(Data for analysis begins)
Inductive PublishCommand :=
| PublishByString (topic_string : string) (hash_type : HashType) (message : string)
| PublishByHash (topic_hash : string) (message : string).
Definition PublishCommand_destruct (c : PublishCommand) : TopicHash * bytes :=
  match c with
  | PublishByHash topic_hash message => (from_raw topic_hash, String.list_byte_of_string message)
  | PublishByString topic_string hash_type message =>
      (HashType_hash hash_type topic_string, String.list_byte_of_string message)
  end.

(** ** serde_types::TopicHash *)
Record SerdeTopicHash := { hash : string }.
Definition serde_from_raw (hash : string) : SerdeTopicHash := {| hash := hash |}.
Definition serde_into_string (self : SerdeTopicHash) : string := hash self.
Definition serde_as_str (self : SerdeTopicHash) : string := hash self.
Definition serde_from_topic (value : TopicHash) : SerdeTopicHash := {| hash := into_string value |}.
Definition topic_from_serde (value : SerdeTopicHash) : TopicHash := from_raw (hash value).

Lemma serde_topic_roundtrip t s :
  topic_from_serde (serde_from_topic t) = t ∧ serde_from_topic (topic_from_serde s) = s.
Proof.
  unfold topic_from_serde, serde_from_topic. simpl. split; [apply from_raw_into_string|].
  destruct s. simpl. by rewrite into_string_from_raw.
Qed.

(** ** InEvent, map_in_event *)
Inductive InEvent :=
| ESubscribeTopic (topic : TopicHash) (callback : Callback)
| EUnsubscribeTopic (topic : TopicHash) (callback : Callback)
| PublishMessage (topic : TopicHash) (message : bytes) (callback : Callback)
| MeshPeersOfTopic (topic : TopicHash) (callback : Callback)
| AllPeersWithTopic (callback : Callback)
| BanPeer (peer : PeerId)
| UnbanPeer (peer : PeerId).

Inductive Answer :=
| AnsSubscribe (r : result bool SubscriptionError)
| AnsUnsubscribe (r : bool)
| AnsPublish (r : result MessageId PublishError)
| AnsPeers (l : list PeerId)
| AnsAllPeers (l : list (PeerId * list TopicHash)).

Definition map_in_event (behav : Behaviour) (ev : InEvent) : Behaviour * list (Sent Answer) :=
  match ev with
  | ESubscribeTopic topic_hash callback =>
      let '(result, behav) := subscribe topic_hash behav in
      (behav, handle_callback_sender (AnsSubscribe result) callback)
  | EUnsubscribeTopic topic_hash callback =>
      let '(result, behav) := unsubscribe topic_hash behav in
      (behav, handle_callback_sender (AnsUnsubscribe result) callback)
  | MeshPeersOfTopic topic callback =>
      (behav, handle_callback_sender (AnsPeers (mesh_peers topic behav)) callback)
  | AllPeersWithTopic callback =>
      (behav, handle_callback_sender (AnsAllPeers (all_peers behav)) callback)
  | PublishMessage topic message callback =>
      let '(result, behav) := publish topic message behav in
      (behav, handle_callback_sender (AnsPublish result) callback)
  | BanPeer peer => (blacklist_peer peer behav, [])
  | UnbanPeer peer => (remove_blacklisted_peer peer behav, [])
  end.

(** ** Handle

    The stores the handle shares, and the behaviour inside the swarm task. *)
Record World := {
  behav : Behaviour;
  topic_store : MemTopicStore;
  message_store : MemMessageStore;
}.
Definition Handle_new (config : config.Config) (b : Behaviour) : World :=
  match config.store config with
  | config.Volatile =>
      {| behav := b; topic_store := MemTopicStore_default; message_store := MemMessageStore_default |}
  end.
Definition set_behav (b : Behaviour) (w : World) : World :=
  {| behav := b; topic_store := topic_store w; message_store := message_store w |}.
Definition set_topics (t : MemTopicStore) (w : World) : World :=
  {| behav := behav w; topic_store := t; message_store := message_store w |}.
Definition set_messages (m : MemMessageStore) (w : World) : World :=
  {| behav := behav w; topic_store := topic_store w; message_store := m |}.

(** [send_swarm!] then [handle_callback!]: the swarm task handles the request;
    a reply that is never sent is a panic. *)
Definition call {A} (get : Answer → option A) (ev : Callback → InEvent) (tx : Callback) (w : World)
    : outcome (A * World) :=
  let '(b, sent) := map_in_event (behav w) (ev tx) in
  match sent with
  | [Answered _ answer] => a ← expect (get answer) CALLBACK_CLEAR; Return (a, set_behav b w)
  | _ => Panic CALLBACK_CLEAR
  end.
Definition get_subscribe (a : Answer) := match a with AnsSubscribe r => Some r | _ => None end.
Definition get_unsubscribe (a : Answer) := match a with AnsUnsubscribe r => Some r | _ => None end.
Definition get_publish (a : Answer) := match a with AnsPublish r => Some r | _ => None end.
Definition get_peers (a : Answer) := match a with AnsPeers l => Some l | _ => None end.
Definition get_all_peers (a : Answer) := match a with AnsAllPeers l => Some l | _ => None end.

Definition handle_subscribe_topic_hash (topic_hash : TopicHash) (tx : Callback) (w : World)
    : outcome (result bool SubscriptionError * World) :=
  ' (result, w) ← call get_subscribe (ESubscribeTopic topic_hash) tx w;
  match result with
  | Ok true =>
      ' (_, t) ← run (subscribe_topic topic_hash None) (topic_store w);
      Return (result, set_topics t w)
  | _ => Return (result, w)
  end.

Definition handle_subscribe_topic (H : string → TopicHash) (topic_string : string) (tx : Callback) (w : World)
    : outcome (result bool SubscriptionError * World) :=
  let topic_hash := H topic_string in
  ' (result, w) ← handle_subscribe_topic_hash topic_hash tx w;
  match result with
  | Ok true =>
      ' (_, t) ← run (subscribe_topic topic_hash (Some topic_string)) (topic_store w);
      Return (result, set_topics t w)
  | _ => Return (result, w)
  end.

Definition handle_unsubscribe_topic_hash (topic_hash : TopicHash) (tx : Callback) (w : World)
    : outcome (bool * World) :=
  ' (result, w) ← call get_unsubscribe (EUnsubscribeTopic topic_hash) tx w;
  if result : bool then
    ' (_, t) ← run (unsubscribe_topic topic_hash) (topic_store w);
    Return (result, set_topics t w)
  else Return (result, w).

Definition handle_unsubscribe_topic (H : string → TopicHash) (topic_string : string) (tx : Callback) (w : World)
    : outcome (bool * World) := handle_unsubscribe_topic_hash (H topic_string) tx w.

Definition publish_message (topic_hash : TopicHash) (message : bytes) (tx : Callback) (w : World)
    : outcome (result MessageId PublishError * World) :=
  ' (result, w) ← call get_publish (PublishMessage topic_hash message) tx w;
  match result with
  | Ok _ => Return (result, set_messages (insert_message topic_hash (Local message) (message_store w)) w)
  | Err _ => Return (result, w)
  end.

Definition ban_peer (peer : PeerId) (w : World) : World :=
  set_behav (map_in_event (behav w) (BanPeer peer)).1 w.
Definition unban_peer (peer : PeerId) (w : World) : World :=
  set_behav (map_in_event (behav w) (UnbanPeer peer)).1 w.
Definition mesh_peers_of_topic (topic : TopicHash) (tx : Callback) (w : World)
    : outcome (list PeerId * World) :=
  call get_peers (MeshPeersOfTopic topic) tx w.
Definition all_peers_with_topic (tx : Callback) (w : World)
    : outcome (list (PeerId * list TopicHash) * World) := call get_all_peers AllPeersWithTopic tx w.

(** ** Any sequence of calls, one after the other *)
Inductive HandleOp :=
| CallSubscribe (H : string → TopicHash) (topic_string : string)
| CallSubscribeHash (h : TopicHash)
| CallUnsubscribe (H : string → TopicHash) (topic_string : string)
| CallUnsubscribeHash (h : TopicHash)
| CallPublish (h : TopicHash) (message : bytes)
| CallBan (peer : PeerId)
| CallUnban (peer : PeerId)
| CallMeshPeers (h : TopicHash)
| CallAllPeers.

(** cli: the commands and the calls they make; a topic given by its text is
    subscribed by its hash. *)
Inductive Command :=
| CSubscribe (c : SubUnsubCommand)
| CUnsubscribe (c : SubUnsubCommand)
| CPublish (c : PublishCommand)
| CBan (peer : PeerId)
| CUnban (peer : PeerId)
| CAllPeersWithTopic
| CMeshPeersOfTopic (c : SubUnsubCommand).
Definition handle_gossipsub (command : Command) : HandleOp :=
  match command with
  | CSubscribe c => CallSubscribeHash (SubUnsubCommand_destruct c)
  | CUnsubscribe c => CallUnsubscribeHash (SubUnsubCommand_destruct c)
  | CPublish c => let '(topic_hash, message) := PublishCommand_destruct c in CallPublish topic_hash message
  | CBan peer => CallBan peer
  | CUnban peer => CallUnban peer
  | CAllPeersWithTopic => CallAllPeers
  | CMeshPeersOfTopic c => CallMeshPeers (SubUnsubCommand_destruct c)
  end.

Inductive Reply :=
| RSubscribe (r : result bool SubscriptionError)
| RUnsubscribe (r : bool)
| RPublish (r : result MessageId PublishError)
| RPeers (l : list PeerId)
| RAllPeers (l : list (PeerId * list TopicHash))
| RNone.

Definition with_reply {A} (f : A → Reply) (m : outcome (A * World)) : outcome (Reply * World) :=
  ' (a, w) ← m; Return (f a, w).
Definition exec (tx : Callback) (op : HandleOp) (w : World) : outcome (Reply * World) :=
  match op with
  | CallSubscribe H s => with_reply RSubscribe (handle_subscribe_topic H s tx w)
  | CallSubscribeHash h => with_reply RSubscribe (handle_subscribe_topic_hash h tx w)
  | CallUnsubscribe H s => with_reply RUnsubscribe (handle_unsubscribe_topic H s tx w)
  | CallUnsubscribeHash h => with_reply RUnsubscribe (handle_unsubscribe_topic_hash h tx w)
  | CallPublish h m => with_reply RPublish (publish_message h m tx w)
  | CallBan p => Return (RNone, ban_peer p w)
  | CallUnban p => Return (RNone, unban_peer p w)
  | CallMeshPeers h => with_reply RPeers (mesh_peers_of_topic h tx w)
  | CallAllPeers => with_reply RAllPeers (all_peers_with_topic tx w)
  end.
Fixpoint exec_all (ops : list (Callback * HandleOp)) (w : World) : outcome (list Reply * World) :=
  match ops with
  | [] => Return ([], w)
  | (tx, op) :: ops =>
      ' (r, w) ← exec tx op w;
      ' (rs, w) ← exec_all ops w;
      Return (r :: rs, w)
  end.

(** cli: a command with what it prints.  [printable] is the crate's text of a
    list, the other texts are libp2p's. *)
Class GossipTexts := {
  topic_display : TopicHash → string;
  message_id_display : MessageId → string;
  subscription_error_debug : SubscriptionError → string;
  publish_error_debug : PublishError → string;
  printable : list string → string;
}.
Inductive Printed := Line (s : string) | Table (rows : list (list string)).
Definition quoted `{!GossipTexts} (h : TopicHash) : string :=
  String (Ascii.ascii_of_nat 34) (topic_display h +:+ String (Ascii.ascii_of_nat 34) EmptyString).
Definition subscribe_text `{!GossipTexts} (h : TopicHash) (result : result bool SubscriptionError) : string :=
  match result with
  | Ok true => "Successfully subscribed to the topic " +:+ quoted h
  | Ok false => "Already subscribed to the topic " +:+ quoted h
  | Err e => "Unable to subscribe to the topic: " +:+ subscription_error_debug e
  end.
Definition unsubscribe_text `{!GossipTexts} (h : TopicHash) (result : bool) : string :=
  if result then "Successfully unsubscribed from the topic " +:+ quoted h
  else "Topic " +:+ quoted h +:+ " not subscribed previously.".
Definition publish_text `{!GossipTexts} (result : result MessageId PublishError) : string :=
  match result with
  | Ok v => "Message published with Id " +:+ message_id_display v
  | Err e => "Unable to publish to the topic: " +:+ publish_error_debug e
  end.
Definition handle_gossipsub_cli `{!GossipTexts} (command : Command) (tx : Callback) (w : World)
    : outcome (Printed * World) :=
  match command with
  | CSubscribe command =>
      let topic_hash := SubUnsubCommand_destruct command in
      ' (result, w) ← handle_subscribe_topic_hash topic_hash tx w;
      Return (Line (subscribe_text topic_hash result), w)
  | CUnsubscribe command =>
      let topic_hash := SubUnsubCommand_destruct command in
      ' (result, w) ← handle_unsubscribe_topic_hash topic_hash tx w;
      Return (Line (unsubscribe_text topic_hash result), w)
  | CPublish command =>
      let '(topic_hash, message) := PublishCommand_destruct command in
      ' (result, w) ← publish_message topic_hash message tx w;
      Return (Line (publish_text result), w)
  | CBan peer => Return (Line "OK", ban_peer peer w)
  | CUnban peer => Return (Line "OK", unban_peer peer w)
  | CAllPeersWithTopic =>
      ' (list, w) ← all_peers_with_topic tx w;
      Return (Table (["Peer ID"; "Subscribed Topics"] ::
        ((λ '(peer, topics), [peer_display peer; printable (topic_display <$> topics)]) <$> list)), w)
  | CMeshPeersOfTopic command =>
      let topic_hash := SubUnsubCommand_destruct command in
      ' (list, w) ← mesh_peers_of_topic topic_hash tx w;
      Return (Table [["Peers associated with topic" +:+ newline +:+ topic_display topic_hash;
                      printable (peer_display <$> list)]], w)
  end.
(Data for analysis ends)
The required answer is each line of the data in which the word "self" appears.

Definition serde_into_string (self : SerdeTopicHash) : string := hash self.
Definition serde_as_str (self : SerdeTopicHash) : string := hash self.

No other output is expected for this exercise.